そして最近、インターネットやそこを流れる情報はどんなものなのかという疑問と、iPhoneのような製品に取扱説明書がなくなっているのはなぜかという疑問の答えがつながっているのではないかと感じています。

その1: 私たちはインターネット上の情報をどんなふうに使っているだろうか。
  • たとえば税金のこと、
  • あるいは冠婚葬祭のこと、
  • あるいは見たいと思っている映画のこと

説明や知識を必要とする項目は本当に千差万別ですが、何かの情報を必要とした時、その答えを得るためにインターネットにアクセスして検索してみる - 今では当たり前になったインターネットの利用の仕方はとても特徴的ですね。

言ってみれば

  • 必要な情報を必要な時に必要なだけ

別の言い方をすれば、巨大な情報のプールの中から必要な情報をピックアップして、納得したらそれで1クールは終了。

検索という点でアナログなものを探してみると、英和辞典で単語の意味を確認するという作業が良く似ているでしょう。インターネットでの検索はいったい何倍速いでしょうか?

知識を得るという点では、アナログなものと比べるまでもないでしょう。知りたいと思ったことの情報は、いくつかの言葉を使って検索し、ジャンプした先のウェブページ1つか段落1つ、あるいは文章1つで答えが得られます。かかる時間の短さと、1クールで必要とする情報の小ささがインターネットを流れる情報の速さであり、高速さだと思うのです。

その2: よく似た例が、印刷業界の「オンデマンド印刷」以外にないか

インターネットの情報の例によく似たものと思って思い出したのが、印刷業界にあるオンデマンドという技術です。

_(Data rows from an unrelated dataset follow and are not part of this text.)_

Lemma int_number_value z : digits_value (num_int (int_number z)) 0 = Z.abs z.
Proof. apply dec_nonneg. lia. Qed.

Lemma number_int64_int z : - 2 ^ 63 <= z < 2 ^ 63 -> number_int64 (int_number z) = Some z.
Proof.
  intros Hz. unfold number_int64. rewrite int_number_value. cbn [int_number num_neg].
  destruct (z <? 0) eqn:E; [replace (- Z.abs z) with z by lia|replace (Z.abs z) with z by lia];
    by rewrite bool_decide_true.
Qed.

Lemma number_uint64_int z : 0 <= z < 2 ^ 64 -> number_uint64 (int_number z) = Some z.
Proof.
  intros Hz. unfold number_uint64. rewrite int_number_value. cbn [int_number num_neg is_integer].
  replace (z <? 0) with false by lia. replace (Z.abs z) with z by lia. by replace (z <? 2 ^ 64) with true by lia.
Qed.

(** ** Floats *)

(** Both ways of writing a decimal denote it. *)
Definition denotes (n : number) (c e10 : Z) : Prop :=
  digits_value (num_int n +:+ num_frac n) 0 = c * 10 ^ Z.max 0 e10 /\
    default 0 (num_exp n) - Z.of_nat (String.length (num_frac n)) = 0 /\ 0 <= e10 \/
  digits_value (num_int n +:+ num_frac n) 0 = c /\
    default 0 (num_exp n) - Z.of_nat (String.length (num_frac n)) = e10.

Lemma denotes_decimal n c e10 :
  denotes n c e10 ->
  of_decimal (digits_value (num_int n +:+ num_frac n) 0)
    (default 0 (num_exp n) - Z.of_nat (String.length (num_frac n))) = of_decimal c e10.
Proof.
  intros [(-> & -> & He)|[-> ->]]; [|done]. unfold of_decimal. replace (0 <=? e10) with true by lia.
  change (0 <=? 0) with true. cbv iota. rewrite Z.pow_0_r, Z.mul_1_r. by replace (Z.max 0 e10) with e10 by lia.
Qed.

(** A number written with a fraction or exponent is [w] without its sign. *)
Definition literal (w : string) (neg : bool) (n : number) : Prop :=
  forall rest, number_stop rest = true -> parse_number (sign_text neg +:+ w +:+ rest) = Some (n, rest).

Lemma literal_intro neg i f ev t :
  int_part i = true -> digits f = true -> exp_text ev t ->
  literal (i +:+ frac_text f +:+ t) neg (mkNumber neg i f ev).
Proof. intros Hi Hf Ht rest Hr. rewrite <- !str_app_assoc. by apply parse_number_unsigned. Qed.

Lemma int_part_app s t : int_part s = true -> digits t = true -> negb (String.eqb s "0") = true -> int_part (s +:+ t) = true.
Proof.
  destruct s as [|a s]; [done|]. cbn [int_part String.append]. intros [[Ha Hs]%andb_prop Hz]%andb_prop Ht Hn.
  rewrite Ha, str_forall_app, Hs, Ht. cbn [andb]. apply orb_true_iff. left.
  destruct (az a =? 48) eqn:E; [|done]. exfalso. cbn in Hz. unfold is_empty in Hz. apply String.eqb_eq in Hz. subst s.
  apply Z.eqb_eq in E. assert (a = "0"%char) as -> by (apply az_inj; rewrite E; done). done.
Qed.

Lemma dec_not_zero p : negb (String.eqb (dec (Zpos p)) "0") = true.
Proof.
  destruct (String.eqb_spec (dec (Zpos p)) "0") as [E|]; [|done].
  exfalso. pose proof (proj2 (dec_pos p)) as H. rewrite E in H. discriminate H.
Qed.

多ロット少部数 - つまり、色々な種類の印刷物も印刷部数が少なければ、必要な時に、従来の印刷方式より安く早く仕上げることができるという技術です。

曰く

  • 必要な部数を必要な時により安く早く

よく似ていると思いませんか?

印刷物としての取扱説明書を必要な人に必要な時に届けようとするならば、大量に印刷することで単価を下げ、かかる費用を抑えながら目的を達成することができます。ところが、在庫管理という別の費用がかかりますし、必要とする印刷部数が少ない時には、逆に印刷費用がかさみます。だから、安く早い方法として重宝されるようになった技術です。

必要な時に必要なだけ、必要な場所で、必要な形 - は情報や映像・映画、音楽、コンテンツの利用方法としては On Line, On Demand が常識になっていますね。

その3: 製品の取扱説明書をどのように読んでいるか

そしてさらに、製品の取扱説明書を読むときも同じだと思うのです。

目次や索引で知りたい項目を検索してページ数を確認し、そのページを開く。さらに分からないことがあればそのページにジャンプする。それが取扱説明書の一般的な使い方ではないかと思います。

これもまた

  • 必要な情報を必要な時に必要なだけ

必要とされる情報自体はユーザーにとっては大切なものですが、必要とされる頻度がとても低い。それだけではなくて、手間暇をかけて膨大なページの分厚い印刷物を用意しても、ユーザーにとっての疑問や問題が解決してもらえないケースはゼロにはならない。取扱説明書で検索したり読んだりするより、お客様窓口で聞いた方が早いということになってしまう。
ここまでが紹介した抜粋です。